Query got aborted after lock_wait_timeout and the query was logged in the slow query log. Also, it has counted the time while it was waiting for table metadata lock in the Query_time.

mysql> select @@slow_query_log,@@long_query_time,@@log_output,@@lock_wait_timeout;
+------------------+-------------------+--------------+---------------------+
| @@slow_query_log | @@long_query_time | @@log_output | @@lock_wait_timeout |
+------------------+-------------------+--------------+---------------------+
|                1 |         10.000000 | FILE         |                  30 |
+------------------+-------------------+--------------+---------------------+
1 row in set (0.00 sec)

Session 1:
----------

mysql> lock table t3 write;
Query OK, 0 rows affected (0.00 sec)

Session 2:
----------
mysql> select SQL_NO_CACHE count(*) from t3;

Session 1:
----------
mysql> show full processlist;
+----+------+-----------+------+---------+------+---------------------------------+--------------------------------------+
| Id | User | Host      | db   | Command | Time | State                           | Info                                 |
+----+------+-----------+------+---------+------+---------------------------------+--------------------------------------+
|  1 | root | localhost | db99 | Query   |    0 | init                            | show full processlist                |
|  2 | root | localhost | db99 | Query   |   12 | Waiting for table metadata lock | select SQL_NO_CACHE count(*) from t3 |
|  3 | root | localhost | NULL | Sleep   | 1049 |                                 | NULL                                 |
+----+------+-----------+------+---------+------+---------------------------------+--------------------------------------+
3 rows in set (0.00 sec)

After lock_wait_timeout,

Session 2:
----------
mysql> select SQL_NO_CACHE count(*) from t3;
ERROR 1205 (HY000): Lock wait timeout exceeded; try restarting transaction

Checked the slow query log: [ The above query was logged ]
---------------------------

root@ip-172-31-26-131:/usr/local/mysql/data# tail -5  ip-172-31-26-131-slow.log
# User@Host: root[root] @ localhost []  Id:     2
# Query_time: 30.000452  Lock_time: 0.000000 Rows_sent: 0  Rows_examined: 0
use db99;
SET timestamp=1577769017;
select SQL_NO_CACHE count(*) from t3;

######## Scenario 2 #########
Killed the query after long_query_time while it was waiting for table metadata lock the and the killed query was logged in the slow query log. Also, it has counted the time while it was waiting for table metadata lock in the Query_time before it got killed.

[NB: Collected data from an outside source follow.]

Lemma accept_knows rec fd now m :
  m_origin rec ≠ self_ m →
  knows (m_origin rec) (m_version rec) now (on_remote_record rec fd now m).1 ∨
  (on_remote_record rec fd now m = (m, []) ∧ is_stale rec m = true).
Proof.
  intros Hne. destruct (is_stale rec m) eqn:Hst.
  { right. split; [|done]. unfold on_remote_record. rewrite Hst. by destruct (peer_id_eqb _ _). }
  left. unfold knows. rewrite view_on_remote_record, Hst, (proj2 (peer_id_eqb_neq _ _) Hne). simpl.
  rewrite lookup_insert_eq. eexists; split; [done|]. simpl. lia.
Qed.

(** Flooding a record stops: once a record has been accepted at [t0],
    every copy of it, and every older record of its origin, that arrives before
    [membershipTimeout] has passed is dropped without changing the state,
    without an event and without being flooded again, whatever happens in
    between. *)
Theorem record_flooded_once rec fd t0 os rec' fd' now' m :
  m_origin rec ≠ self_ m → is_stale rec m = false → m_origin rec' = m_origin rec →
  m_version rec' <= m_version rec → all_within t0 m os →
  let m1 := (on_remote_record rec fd t0 m).1 in
  on_remote_record rec' fd' now' (run m1 os).1 = ((run m1 os).1, []).
Proof.
  intros Hne Hst Ho Hv Hw m1.
  destruct (accept_knows rec fd t0 m Hne) as [Hk|[_ Hk]]; [|congruence].
  apply (stale_ignored _ _ _ _ t0). rewrite Ho.
  assert (knows (m_origin rec) (m_version rec) t0 (run m1 os).1) as (e & He & Hve & Ht).
  { apply run_knows; [|done]. unfold all_within in *.
    eapply list.Forall_impl; [exact Hw|]. destruct (frame_step m (RemoteRecord rec fd t0)) as [_ E].
    cbn [step] in E. intros []; simpl; subst m1; by rewrite ?E. }
  exists e. split_and!; [done|lia|done].
Qed.

Definition sample_node : t := make (sample_id 1) (default_config (sample_id 1)) 0.
Definition sample_record : membership_record :=
  mk_membership_record (sample_id 2) 7 [sample_id 1; sample_id 3].
Definition sample_run : t :=
  (run (on_remote_record sample_record 5 100 sample_node).1
     [SetNeighbors [sample_id 2] 150; Tick 200]).1.

Lemma record_flooded_once_witness :
  on_remote_record sample_record 6 300 sample_run = (sample_run, []).
Proof.
  apply (record_flooded_once sample_record 5 100 [SetNeighbors [sample_id 2] 150; Tick 200]
    sample_record 6 300 sample_node).
  - vm_compute. congruence.
  - vm_compute. reflexivity.
  - reflexivity.
  - vm_compute. congruence.
  - unfold all_within. repeat constructor; vm_compute; congruence.
Defined.

(** ** The neighbour list as a set *)

#[global] Instance peer_id_le_order : PartialOrder peer_id_le.
Proof.
  unfold peer_id_le. pose proof peer_id_lt_strict as [Hirr Htr]. repeat split.
  - intros a. apply peer_id_ltb_irrefl.
  - intros a b c Hab Hbc. destruct (decide (a = b)) as [->|Hne1]; [done|].
    destruct (decide (b = c)) as [->|Hne2]; [done|].
    destruct (decide (a = c)) as [->|Hne3]; [apply peer_id_ltb_irrefl|].
    rewrite (peer_id_ltb_flip a c) by done.
    rewrite (peer_id_ltb_flip a b) in Hab by done. rewrite (peer_id_ltb_flip b c) in Hbc by done.
    apply negb_false_iff in Hab, Hbc. by rewrite (Htr _ _ _ Hab Hbc).
  - intros a b Hab Hba. destruct (decide (a = b)) as [->|Hne]; [done|].
    rewrite (peer_id_ltb_flip a b), Hba in Hab by done. discriminate.
Qed.

#[global] Instance peer_id_le_total : Total peer_id_le.
Proof.
  intros a b. unfold peer_id_le. destruct (peer_id_ltb b a) eqn:E; [right|by left].
  destruct (decide (a = b)) as [->|Hne]; [apply peer_id_ltb_irrefl|].
  rewrite (peer_id_ltb_flip a b) in E by done. by apply negb_true_iff.
Qed.

Lemma sort_permutation l1 l2 : l1 ≡ₚ l2 → merge_sort peer_id_le l1 = merge_sort peer_id_le l2.
Proof.
  intros Hp. apply (StronglySorted_unique peer_id_le).
  - apply (StronglySorted_merge_sort _).
  - apply (StronglySorted_merge_sort _).
  - by rewrite !merge_sort_Permutation.
Qed.

Lemma selfNeighbors_set ns now m :
  selfNeighbors_ (set_local_neighbors ns now m).1 = merge_sort peer_id_le ns.
Proof.
  unfold set_local_neighbors. case_bool_decide as Hd; [by rewrite Hd|].
  unfold recompute_and_fire. by case_bool_decide.
Qed.

(** Only a change of the neighbour set is announced: a call that passes
    the set the node already has, in whatever order the connections are listed,
    changes nothing, raises no event and floods nothing; and any call leaves
    exactly the passed nodes as the neighbours. *)
Theorem neighbours_change_only ns1 ns2 now1 now2 m :
  let m1 := (set_local_neighbors ns1 now1 m).1 in
  (ns1 ≡ₚ ns2 → set_local_neighbors ns2 now2 m1 = (m1, [])) ∧
  (¬ ns1 ≡ₚ ns2 → ∃ evs m2, set_local_neighbors ns2 now2 m1 =
    (m2, evs ++ [FloodFrame (encode_membership
       (mk_membership_record (self_ m) (selfVersion_ m2) (merge_sort peer_id_le ns2))) (-1)])) ∧
  selfNeighbors_ m1 ≡ₚ ns1.
Proof.
  intros m1. pose proof (selfNeighbors_set ns1 now1 m) as Hn. fold m1 in Hn.
  assert (self_ m1 = self_ m) as Hs by apply (frame_step m (SetNeighbors ns1 now1)).
  split_and!.
  - intros Hp. unfold set_local_neighbors. rewrite Hn, (sort_permutation _ _ Hp).
    by rewrite bool_decide_true.
  - intros Hp. unfold set_local_neighbors at 1. rewrite Hn, bool_decide_false.
    2:{ intros E. apply Hp. by rewrite <- (merge_sort_Permutation peer_id_le ns1), <- E,
          merge_sort_Permutation. }
    unfold recompute_and_fire. case_bool_decide; cbn; rewrite Hs; by eexists _, (mk _ _ _ _ _ _ _).
  - by rewrite Hn, merge_sort_Permutation.
Qed.

(** A node that falls silent is forgotten: after a tick at [now] the
    member set is the component of the records received within
    [membershipTimeout] of [now]; every other record has been dropped and
    carries no link any more. *)
Theorem tick_expires_silent self cfg wall os now :
  let m := (run (make self cfg wall) os).1 in
  let m' := (tick now m).1 in
  (∀ o e, view_ m' !! o = Some e ↔
     view_ m !! o = Some e ∧ now - lastSeen e <= ms (membershipTimeout (cfg_ m))) ∧
  (∀ x, x ∈ members_ m' ↔ x ≠ self_ m' ∧ rtc (linked m') (self_ m') x).
Proof.
  intros m m'. split.
  - intros o e. subst m'. rewrite view_tick, map_lookup_filter_Some. unfold expired. simpl.
    rewrite Z.nlt_ge. tauto.
  - change (synced m'). apply (step_synced m (Tick now)). subst m.
    apply (run_ind (λ m _, synced m) (λ m o _, step_synced m o) os _ None), make_synced.
Qed.

End membership.
Lemma receive_left B s k pk now :
  inv B s → inflight s !! k = Some pk →
  (left (receive max now pk (mk (nodes_ s) (delete k (inflight s)))) < left s)%nat.
Proof.
  intros Hi Hk. pose proof (lookup_lt_Some _ _ _ Hk) as Hlen.
  destruct (receive_shape B s k pk now Hi Hk) as (o & w & m & _ & Hiss & _ & _ & _ & HtoN & Hm & ->).
  destruct (arrival_shape B s o (p_to pk) (p_from pk) w now m Hi Hm) as (_ & _ & _ & _ & _ & Hfl).
  set (s' := perform _ _ _).
  destruct (arrival_lag B s o (p_to pk) (p_from pk) w now m (inflight s') Hi Hm Hiss) as [Hmono Hgain].
  change (mk _ (inflight s')) with s' in Hmono, Hgain. unfold left.
  assert (∀ o', (debt s' o' ≤ debt s o')%nat) as Hdebt.
  { intros o'. apply sum_mono. intros x _. specialize (Hmono o' x). nia. }
  pose proof (sum_mono (debt s') (debt s) (elements N) (λ x _, Hdebt x)) as Hall.
  subst s'. cbn [inflight perform]. rewrite Hfl, length_app, length_delete by (by eexists).
  destruct (negb _); simpl; [|lia]. rewrite app_nil_r.
  pose proof (length_flood (p_to pk) (frame_of o w, fd_of (p_to pk) (p_from pk))) as Hlf.
  set (s' := perform _ _ _) in *. specialize (Hgain eq_refl).
  assert (sum_list_with (debt s') (elements N) + degree (p_to pk) ≤ sum_list_with (debt s) (elements N))%nat;
    [|lia].
  apply (sum_gain _ _ _ o); [done|by apply elem_of_elements; eapply issued_node|].
  apply (sum_gain _ _ _ (p_to pk)); [|by apply elem_of_elements|nia].
  intros x _. specialize (Hmono o x). nia.
Qed.

(** A tick makes the others at most one version of its node more behind. *)
Lemma tick_lag B s u m now fl :
  inv (S B) s → nodes_ s !! u = Some m → now ≤ t0 + ms TO →
  let s' := mk (<[u := (membership.tick now m).1]> (nodes_ s)) fl in
  ∀ o v, o ∈ N →
  (lag s' o v ≤ lag s o v +
    (if decide (v = o) then 0 else Z.to_nat (latest s' o - latest s o)))%nat.
Proof.
  intros Hi Hu Hnow s' o v HoN.
  destruct (tick_grows B s u m now Hi Hu Hnow) as (_ & _ & Hsv).
  destruct (tick_shape now m) as (_ & _ & _ & Hview & _). cbv zeta in Hview.
  destruct (i_node _ _ Hi u m Hu) as (_ & _ & _ & HC & _ & Hent).
  assert (held s' v o = held s v o) as Hh.
  { destruct (decide (v = u)) as [->|Hne]; [|by apply held_other].
    unfold held, s'. simpl. rewrite lookup_insert_eq, Hu, Hview.
    destruct (membership.view_ m !! o) as [e|] eqn:He.
    2:{ destruct (filter _ _ !! o) as [e'|] eqn:He'; [|done].
        apply map_lookup_filter_Some in He' as [? _]. congruence. }
    destruct (filter _ _ !! o) as [e'|] eqn:He'.
    { apply map_lookup_filter_Some in He' as [? _]. congruence. }
    destruct (Hent o e He) as [[_ Hst]|(_ & _ & Hls & _)]; [specialize (Hst HoN); lia|].
    apply map_lookup_filter_None in He' as [He'|He']; [congruence|]. exfalso.
    apply (He' e He). unfold membership.expired.
    rewrite HC, timeouts by (by eapply node_in). simpl. lia. }
  unfold lag. rewrite Hh. destruct (decide (v = o)); [lia|]. lia.
Qed.
(* ===== verification/Crypto.v ===== *)
(** * The crypto wrapper ([src/src/crypto.hpp], [src/src/crypto.cpp])

    Key derivation, the discovery MAC, the X25519 + PSK handshake, the record
    layer ([secure_session]) and node identities.  libsodium is a parameter: the
    class [Sodium] lists the primitives the wrapper calls, the class
    [SodiumLaws] what libsodium documents about them.  The theorems show that
    both ends of a handshake derive mirrored keys and matching confirmation
    tags, that the record layer delivers what was sealed, in order, and that no
    nonce is used twice under one key. *)
From Stdlib Require Import ZArith Lia.
From Stdlib.Strings Require Import Byte.
From stdpp Require Import base gmap sets list strings numbers option.
From S2P Require Import Prelude PeerId Wire.

Abbreviation key32 := (array 32).
Abbreviation tag32 := (array 32).
Abbreviation mac16 := (array 16).
Abbreviation id_pubkey := (array 32).
Abbreviation id_seckey := (array 64).
Abbreviation seed32 := (array 32).
Abbreviation id_sig := (array 64).

(** libsodium's primitives. [generichash n key msg] is BLAKE2b with an [n]-byte
    digest (the multi-part interface hashes the concatenation of the parts);
    [scalarmult] and the two verifying functions return [None] or [false]
    where the C functions return a non-zero code; [box_pk] is the public key
    that [crypto_box_keypair] computes for a secret key. *)
Class Sodium := {
  generichash : ∀ n, list byte → list byte → array n;
  sodium_memcmp : list byte → list byte → bool;
  box_pk : key32 → key32;
  scalarmult : key32 → key32 → option (array 32);
  aead_encrypt : key32 → list byte → list byte → list byte;
  aead_decrypt : key32 → list byte → list byte → option (list byte);
  sign_seed_keypair : seed32 → id_pubkey * id_seckey;
  sk_to_seed : id_seckey → seed32;
  sign_detached : list byte → id_seckey → id_sig;
  sign_verify_detached : id_sig → list byte → id_pubkey → bool;
}.

(** What libsodium documents: the comparison decides equality, the two ends of
    an X25519 exchange compute the same secret (or both refuse), decryption
    undoes encryption, which adds 16 bytes, and a signature verifies under the
    key pair's public key. *)
Class SodiumLaws `{!Sodium} := {
  memcmp_spec : ∀ a b, length a = length b → sodium_memcmp a b = true ↔ a = b;
  scalarmult_comm : ∀ a b, scalarmult a (box_pk b) = scalarmult b (box_pk a);
  aead_length : ∀ k n m, length (aead_encrypt k n m) = (length m + 16)%nat;
  aead_roundtrip : ∀ k n m, aead_decrypt k n (aead_encrypt k n m) = Some m;
  sign_verifies : ∀ seed m,
    let '(pk, sk) := sign_seed_keypair seed in
    sign_verify_detached (sign_detached m sk) m pk = true;
  seed_recovered : ∀ seed, sk_to_seed (sign_seed_keypair seed).2 = seed;
}.

Module crypto.

Record ephemeral_keypair := mk_ephemeral { eph_pk : key32; eph_sk : key32 }.

Definition ephemeral_zero : ephemeral_keypair := mk_ephemeral (zero_array 32) (zero_array 32).

Record secure_session := mk_session {
  txKey : key32;
  rxKey : key32;
  txCtr : Z;
  rxCtr : Z;
}.

Record handshake_result := mk_handshake_result {
  session : secure_session;
  myConfirmTag : tag32;
  expectedPeerTag : tag32;
}.

Record identity_keypair := mk_identity { id_pk : id_pubkey; id_sk : id_seckey }.

Definition kPskCtx : list byte := bytes_of_string "multimaster-psk-v1".

(** A build has libsodium or the stubs; [sodium_init] returns a negative number
    when it fails. *)
Definition init (have_crypto : bool) (sodium_init : Z) : bool :=
  if have_crypto then 0 <=? sodium_init else false.
(* ===== verification/Identity.v ===== *)
(** * The local identity ([local_identity] of [src/src/peer_connection.hpp])

    What a node presents to its peers: identifier, group, protocol version and
    port, the keys of a secured mesh, and the node's signing identity. *)
From Stdlib Require Import ZArith Lia.
From Stdlib.Strings Require Import Byte.
From stdpp Require Import base list.
From S2P Require Import Prelude PeerId Crypto.

Record local_identity := mk_local_identity {
  l_nodeId : peer_id;
  l_groupName : list byte;
  l_protocolVersion : Z;
  l_listenPort : Z;
  l_secure : bool;
  l_groupKey : key32;
  l_discoveryKey : key32;
  l_hasIdentity : bool;
  l_idKeys : crypto.identity_keypair;
  l_nodeName : list byte;
  l_trustedKeys : list id_pubkey;
}.
(* ===== verification/Discovery.v ===== *)
(** * Discovery ([src/src/discovery.hpp], [src/src/discovery.cpp])

    Setting up the multicast socket, the announce datagram a node multicasts and
    the filter it applies to the datagrams it receives.  The kernel is a
    parameter: the results of the calls [start] makes and the datagrams
    [recvfrom] returns until it fails are arguments; the options set on the
    socket, the datagrams passed to [sendto], the timers and the calls of
    [onDiscover_] are results.  The theorems show when discovery runs and
    exactly which datagrams are surfaced. *)
From Stdlib Require Import ZArith Lia.
From Stdlib.Strings Require Import Byte.
From stdpp Require Import base list strings numbers option.
From S2P Require Import Prelude PeerId Wire WireFacts WireGrammar Config Socket EventLoop Crypto Identity.

Module discovery.

Section with_sodium.

Context `{!Sodium}.

(** The datagram [send_announce] passes to [sendto]; none while the socket is
    not [usable_]. *)
Definition send_announce (usable_ : bool) (self_ : local_identity) : option (list byte) :=
  if negb usable_ then None
  else
    let a := mk_announce (l_protocolVersion self_)
               (if l_secure self_ then kAnnounceFlagSecure else 0)
               (l_listenPort self_) (l_nodeId self_) (l_groupName self_) in
    let dat := encode_announce a in
    let dat := if l_secure self_
               then dat ++ elems (crypto.discovery_tag dat (l_discoveryKey self_)) else dat in
    Some dat.

(** The delay before the next announce, for a draw [jit] of the distribution
    on [-base/5, base/5]. *)
Definition jitter_range (base : Z) : Z * Z := (Z.quot (- base) 5, Z.quot base 5).

Definition announce_delay (base jit : Z) : Z := base + jit.

(** [schedule_announce]: the callback sends and schedules again. *)
Definition schedule_announce {W CB} (announceInterval jit : Z) (again : CB) (w : W)
    : event_loop.prog (CB:=CB) (W:=W) :=
  event_loop.AddTimer (ms (announce_delay announceInterval jit)) (Some again)
    (λ _, event_loop.Ret w).

Definition kRecvBuf : nat := 2048.

(** The body of one turn of the receive loop: the announce to surface, [None]
    where the code continues. *)
Definition accept (self_ : local_identity) (received : list byte) : option announce :=
  let datagram := take kRecvBuf received in
  body ← (if l_secure self_ then
            if (length datagram <=? 16)%nat then None
            else
              let body := take (length datagram - 16) datagram in
              let tag := take 16 (drop (length datagram - 16) datagram) in
              if crypto.discovery_verify body tag (l_discoveryKey self_) then Some body else None
          else Some datagram);
  a ← decode_announce body;
  if negb (Bool.eqb (negb (Z.land (a_flags a) kAnnounceFlagSecure =? 0)) (l_secure self_))
  then None
  else if negb (a_protocolVersion a =? l_protocolVersion self_) then None
  else if negb (bool_decide (a_groupName a = l_groupName self_)) then None
  else if peer_id_eqb (a_nodeId a) (l_nodeId self_) then None
  else Some a.

Definition EPOLLIN : Z := 0x001.

(** [on_io_events] on the datagrams (with their sources) that [recvfrom] returns
    before it fails: the calls of [onDiscover_], in order. *)
Definition on_io_events {A} (events : Z) (self_ : local_identity) (datagrams : list (list byte * A))
    : list (announce * A) :=
  if Z.land events EPOLLIN =? 0 then []
  else omap (λ '(d, src), (λ a, (a, src)) <$> accept self_ d) datagrams.

(** *** Starting *)

(** The results of the calls [start] makes: a descriptor or an [errno]; 0 or an
    [errno]; and what [errno] holds where no call has just set it. *)
Record calls := mk_calls {
  r_socket : Z + Z;
  r_bind : Z;
  r_join : Z;
  r_add : Z;
  stale_errno : Z;
}.

(** The options [start] sets; only the result of joining the group is used. *)
Inductive sockopt :=
  | ReuseAddr | ReusePort
  | AddMembership (multiaddr interface : Z)
  | MulticastTtl (ttl : Z) | MulticastLoop (on : Z)
  | MulticastIf (iface : Z).

Record t := mk {
  sock_ : Z;
  groupAddr_ : Z * Z;
  usable_ : bool;
  options : list sockopt;
  reports : list error;
  datagrams : list (list byte);
  delays : list Z;
}.

Definition make : t := mk (-1) (0, 0) false [] [] [] [].

Definition report (errno : Z) (what : list byte) (d : t) : t :=
  mk (sock_ d) (groupAddr_ d) (usable_ d) (options d)
    (reports d ++ [mk_error ErrDiscovery errno what None]) (datagrams d) (delays d).

Definition setsockopt (o : sockopt) (d : t) : t :=
  mk (sock_ d) (groupAddr_ d) (usable_ d) (options d ++ [o]) (reports d) (datagrams d) (delays d).

(** An interface that does not parse leaves the zeroed address, as an empty one
    does. *)
Definition start (inet_pton : list byte → option Z) (cfg_ : mesh_config) (self_ : local_identity)
    (jit : Z) (k : calls) (d : t) : t :=
  match r_socket k with
  | inl e => report e (bytes_of_string "multicast socket()") d
  | inr fd =>
      let d := mk fd (groupAddr_ d) (usable_ d) (options d) (reports d) (datagrams d) (delays d) in
      let d := setsockopt ReusePort (setsockopt ReuseAddr d) in
      if negb (make_addr inet_pton (bytes_of_string "0.0.0.0") (multicastPort cfg_)).1 ||
         negb (r_bind k =? 0)
      then report (r_bind k) (bytes_of_string "multicast bind()") d
      else
        match inet_pton (until_nul (multicastAddr cfg_)) with
        | None => report (stale_errno k) (bytes_of_string "bad multicast address") d
        | Some multiaddr =>
            let iface := default 0 (inet_pton (until_nul (multicastIface cfg_))) in
            let interface := if bool_decide (multicastIface cfg_ = []) then 0 else iface in
            let d := setsockopt (AddMembership multiaddr interface) d in
            if negb (r_join k =? 0) then report (r_join k) (bytes_of_string "IP_ADD_MEMBERSHIP") d
            else
              let d := setsockopt (MulticastLoop 1) (setsockopt (MulticastTtl (multicastTtl cfg_)) d) in
              let d := if bool_decide (multicastIface cfg_ = []) then d
                       else setsockopt (MulticastIf iface) d in
              let '(ok, group) := make_addr inet_pton (multicastAddr cfg_) (multicastPort cfg_) in
              let d := mk (sock_ d) group (usable_ d) (options d) (reports d) (datagrams d) (delays d) in
              if negb ok then report (stale_errno k) (bytes_of_string "bad multicast dest") d
              else if negb (r_add k =? 0)
              then report (r_add k) (bytes_of_string "multicast epoll add") d
              else
                mk (sock_ d) (groupAddr_ d) true (options d) (reports d)
                  (datagrams d ++ option_list (send_announce true self_))
                  (delays d ++ [ms (announce_delay (announceInterval cfg_) jit)])
        end
  end.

mysql> select @@slow_query_log,@@long_query_time,@@log_output,@@lock_wait_timeout;
+------------------+-------------------+--------------+---------------------+
| @@slow_query_log | @@long_query_time | @@log_output | @@lock_wait_timeout |
+------------------+-------------------+--------------+---------------------+
|                1 |         10.000000 | FILE         |                  30 |
+------------------+-------------------+--------------+---------------------+
1 row in set (0.00 sec)

Session 1:
----------
mysql> lock table t3 write;
Query OK, 0 rows affected (0.00 sec)

Session 2:
----------
mysql> select SQL_NO_CACHE count(*) from t3;

Session 1:
----------

mysql> show full processlist;
+----+------+-----------+------+---------+------+---------------------------------+--------------------------------------+
| Id | User | Host      | db   | Command | Time | State                           | Info                                 |
+----+------+-----------+------+---------+------+---------------------------------+--------------------------------------+
|  1 | root | localhost | db99 | Query   |    0 | init                            | show full processlist                |
|  2 | root | localhost | db99 | Query   |   12 | Waiting for table metadata lock | select SQL_NO_CACHE count(*) from t3 |
|  3 | root | localhost | NULL | Sleep   | 1049 |                                 | NULL                                 |
+----+------+-----------+------+---------+------+---------------------------------+--------------------------------------+
3 rows in set (0.00 sec)

After long_query_time I.e. 10 sec, I killed the query.

Session 2:
----------
mysql> select SQL_NO_CACHE count(*) from t3;
^CCtrl-C -- sending "KILL QUERY 2" to server ...
Ctrl-C -- query aborted.
ERROR 1317 (70100): Query execution was interrupted

Checked the slow query log: [ The above query was logged ]
---------------------------

root@ip-172-31-26-131:/usr/local/mysql/data# tail -5  ip-172-31-26-131-slow.log
# Time: 191231  5:54:19
# User@Host: root[root] @ localhost []  Id:     1
# Query_time: 16.521522  Lock_time: 0.000000 Rows_sent: 0  Rows_examined: 1012505
SET timestamp=1577771659;
select SQL_NO_CACHE count(*) from t3;

By checking the trace, noticed that , In the case of MDL, utime_after_lock and thd->start_utime have the same value while calling update_server_status() which is basically set by THD::set_time function and utime_after_lock value is not getting updated at all after that. Because of this, while updating the server status, the following condition is resulting to true and hence, query is getting logged.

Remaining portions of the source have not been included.